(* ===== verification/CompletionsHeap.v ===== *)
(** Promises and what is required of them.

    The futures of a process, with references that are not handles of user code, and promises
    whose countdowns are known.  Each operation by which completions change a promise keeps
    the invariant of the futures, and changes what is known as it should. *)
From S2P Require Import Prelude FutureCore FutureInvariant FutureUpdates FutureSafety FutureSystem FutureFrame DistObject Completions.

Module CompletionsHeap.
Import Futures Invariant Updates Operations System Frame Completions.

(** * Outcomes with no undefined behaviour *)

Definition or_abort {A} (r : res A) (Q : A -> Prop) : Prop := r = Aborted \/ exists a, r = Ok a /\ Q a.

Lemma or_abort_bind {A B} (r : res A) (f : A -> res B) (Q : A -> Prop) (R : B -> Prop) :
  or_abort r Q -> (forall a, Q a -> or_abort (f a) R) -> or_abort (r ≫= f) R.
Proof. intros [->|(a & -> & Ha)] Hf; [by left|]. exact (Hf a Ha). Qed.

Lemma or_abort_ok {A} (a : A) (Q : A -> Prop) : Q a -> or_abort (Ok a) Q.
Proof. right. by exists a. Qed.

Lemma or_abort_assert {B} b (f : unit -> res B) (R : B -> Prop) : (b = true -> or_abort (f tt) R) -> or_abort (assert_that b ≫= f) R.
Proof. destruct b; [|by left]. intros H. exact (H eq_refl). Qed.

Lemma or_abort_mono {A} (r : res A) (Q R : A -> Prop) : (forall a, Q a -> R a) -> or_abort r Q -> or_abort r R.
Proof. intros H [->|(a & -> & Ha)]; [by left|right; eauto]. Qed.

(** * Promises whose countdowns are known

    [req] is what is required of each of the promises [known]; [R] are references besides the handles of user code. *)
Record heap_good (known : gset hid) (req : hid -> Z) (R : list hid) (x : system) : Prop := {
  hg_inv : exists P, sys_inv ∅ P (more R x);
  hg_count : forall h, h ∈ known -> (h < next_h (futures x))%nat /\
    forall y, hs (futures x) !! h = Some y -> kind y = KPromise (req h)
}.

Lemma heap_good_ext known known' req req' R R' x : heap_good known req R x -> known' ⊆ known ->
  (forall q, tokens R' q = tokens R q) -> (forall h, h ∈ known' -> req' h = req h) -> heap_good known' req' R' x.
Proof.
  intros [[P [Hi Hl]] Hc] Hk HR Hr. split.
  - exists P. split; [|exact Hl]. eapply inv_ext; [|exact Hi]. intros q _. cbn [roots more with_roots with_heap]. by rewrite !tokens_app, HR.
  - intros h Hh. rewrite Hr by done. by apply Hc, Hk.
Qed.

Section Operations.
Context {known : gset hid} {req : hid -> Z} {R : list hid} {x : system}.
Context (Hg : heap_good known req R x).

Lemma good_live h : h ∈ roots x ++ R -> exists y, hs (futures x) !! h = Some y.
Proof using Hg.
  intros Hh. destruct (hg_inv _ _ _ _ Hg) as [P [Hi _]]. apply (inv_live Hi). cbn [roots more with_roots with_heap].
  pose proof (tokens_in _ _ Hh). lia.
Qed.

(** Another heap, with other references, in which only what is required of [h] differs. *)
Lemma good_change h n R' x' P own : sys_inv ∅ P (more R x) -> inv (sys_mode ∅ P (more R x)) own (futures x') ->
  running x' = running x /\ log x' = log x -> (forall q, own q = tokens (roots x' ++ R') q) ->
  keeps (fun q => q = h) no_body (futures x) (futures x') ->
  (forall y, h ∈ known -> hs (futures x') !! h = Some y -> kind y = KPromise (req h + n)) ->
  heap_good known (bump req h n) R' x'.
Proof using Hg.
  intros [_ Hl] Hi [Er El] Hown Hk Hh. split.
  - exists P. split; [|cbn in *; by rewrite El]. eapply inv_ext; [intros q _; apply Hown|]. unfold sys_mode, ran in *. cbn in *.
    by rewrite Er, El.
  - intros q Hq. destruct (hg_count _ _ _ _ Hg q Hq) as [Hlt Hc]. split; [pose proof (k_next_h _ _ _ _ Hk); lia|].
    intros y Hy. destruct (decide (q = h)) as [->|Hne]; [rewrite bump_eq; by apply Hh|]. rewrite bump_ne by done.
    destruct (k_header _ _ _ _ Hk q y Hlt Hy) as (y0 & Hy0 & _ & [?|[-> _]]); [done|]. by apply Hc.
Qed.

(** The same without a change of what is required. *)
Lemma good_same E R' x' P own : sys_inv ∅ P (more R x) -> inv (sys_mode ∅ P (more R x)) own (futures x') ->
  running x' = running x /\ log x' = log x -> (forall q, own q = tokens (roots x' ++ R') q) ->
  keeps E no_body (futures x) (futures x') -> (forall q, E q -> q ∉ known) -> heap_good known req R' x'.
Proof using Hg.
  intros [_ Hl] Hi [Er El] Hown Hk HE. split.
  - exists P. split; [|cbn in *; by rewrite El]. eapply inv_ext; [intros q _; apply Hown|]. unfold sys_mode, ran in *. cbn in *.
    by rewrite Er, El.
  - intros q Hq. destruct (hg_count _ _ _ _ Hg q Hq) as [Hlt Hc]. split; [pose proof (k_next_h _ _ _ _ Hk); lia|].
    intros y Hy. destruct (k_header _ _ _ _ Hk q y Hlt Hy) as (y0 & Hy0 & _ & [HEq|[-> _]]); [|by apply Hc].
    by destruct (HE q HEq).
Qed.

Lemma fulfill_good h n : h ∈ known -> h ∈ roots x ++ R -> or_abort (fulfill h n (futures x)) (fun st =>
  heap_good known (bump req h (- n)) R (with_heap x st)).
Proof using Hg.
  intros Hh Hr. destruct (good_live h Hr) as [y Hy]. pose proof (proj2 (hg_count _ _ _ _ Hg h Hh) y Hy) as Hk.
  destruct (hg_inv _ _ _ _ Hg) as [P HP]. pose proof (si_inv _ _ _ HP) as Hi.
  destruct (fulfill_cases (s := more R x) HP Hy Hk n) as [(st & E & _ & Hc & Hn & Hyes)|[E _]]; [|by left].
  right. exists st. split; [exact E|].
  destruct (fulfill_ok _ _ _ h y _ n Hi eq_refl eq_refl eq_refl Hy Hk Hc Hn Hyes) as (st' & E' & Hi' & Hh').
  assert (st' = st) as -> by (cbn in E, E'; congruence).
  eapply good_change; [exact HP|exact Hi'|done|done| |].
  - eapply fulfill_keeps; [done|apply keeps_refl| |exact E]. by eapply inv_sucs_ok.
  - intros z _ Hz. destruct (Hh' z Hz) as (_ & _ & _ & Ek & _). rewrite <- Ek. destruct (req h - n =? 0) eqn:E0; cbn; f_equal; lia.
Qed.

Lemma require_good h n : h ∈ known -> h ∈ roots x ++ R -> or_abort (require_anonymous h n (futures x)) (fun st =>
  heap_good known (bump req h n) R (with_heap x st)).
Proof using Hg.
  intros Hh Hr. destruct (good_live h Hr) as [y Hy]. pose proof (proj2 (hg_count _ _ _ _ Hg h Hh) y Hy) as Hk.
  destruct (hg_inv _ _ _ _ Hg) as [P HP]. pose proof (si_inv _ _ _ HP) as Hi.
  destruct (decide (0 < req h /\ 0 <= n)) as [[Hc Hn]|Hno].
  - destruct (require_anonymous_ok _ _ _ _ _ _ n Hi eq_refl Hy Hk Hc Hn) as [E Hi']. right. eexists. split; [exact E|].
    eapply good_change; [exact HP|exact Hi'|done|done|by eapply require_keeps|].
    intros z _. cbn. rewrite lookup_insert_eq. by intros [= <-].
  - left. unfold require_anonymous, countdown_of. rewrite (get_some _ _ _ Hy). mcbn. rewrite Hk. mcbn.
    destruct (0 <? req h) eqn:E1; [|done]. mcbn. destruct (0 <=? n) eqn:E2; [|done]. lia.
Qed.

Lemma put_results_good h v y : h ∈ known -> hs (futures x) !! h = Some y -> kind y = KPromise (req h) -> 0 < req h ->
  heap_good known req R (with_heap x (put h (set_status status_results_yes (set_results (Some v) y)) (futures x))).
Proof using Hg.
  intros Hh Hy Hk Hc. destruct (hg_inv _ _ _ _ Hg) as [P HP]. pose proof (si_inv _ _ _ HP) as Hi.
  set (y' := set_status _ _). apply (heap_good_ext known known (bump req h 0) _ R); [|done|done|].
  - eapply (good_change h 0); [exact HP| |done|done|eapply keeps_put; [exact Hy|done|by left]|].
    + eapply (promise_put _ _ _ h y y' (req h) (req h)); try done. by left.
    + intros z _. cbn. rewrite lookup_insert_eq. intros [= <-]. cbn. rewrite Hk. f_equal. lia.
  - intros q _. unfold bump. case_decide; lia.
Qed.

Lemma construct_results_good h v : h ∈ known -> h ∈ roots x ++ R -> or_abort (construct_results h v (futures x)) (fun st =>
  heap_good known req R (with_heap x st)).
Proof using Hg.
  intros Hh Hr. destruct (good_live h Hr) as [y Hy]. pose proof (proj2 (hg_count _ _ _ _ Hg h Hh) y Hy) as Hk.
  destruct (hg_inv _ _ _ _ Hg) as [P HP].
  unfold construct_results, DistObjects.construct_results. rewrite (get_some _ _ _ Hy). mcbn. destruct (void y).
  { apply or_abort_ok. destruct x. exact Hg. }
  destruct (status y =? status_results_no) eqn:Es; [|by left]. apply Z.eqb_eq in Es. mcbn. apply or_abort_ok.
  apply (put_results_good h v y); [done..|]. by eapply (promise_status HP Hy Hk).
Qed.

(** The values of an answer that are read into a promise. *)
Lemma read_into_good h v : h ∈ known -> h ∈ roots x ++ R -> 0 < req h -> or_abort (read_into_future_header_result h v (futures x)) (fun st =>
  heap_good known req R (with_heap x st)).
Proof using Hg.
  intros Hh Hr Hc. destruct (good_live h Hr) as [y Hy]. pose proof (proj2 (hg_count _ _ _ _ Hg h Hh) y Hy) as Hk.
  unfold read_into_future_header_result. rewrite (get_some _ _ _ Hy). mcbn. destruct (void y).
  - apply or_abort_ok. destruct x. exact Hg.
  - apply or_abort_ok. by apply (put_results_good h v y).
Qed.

◆ ◆ ◆ ◆

Give the count of lines in the listing that hold the word "user", and nothing else.

2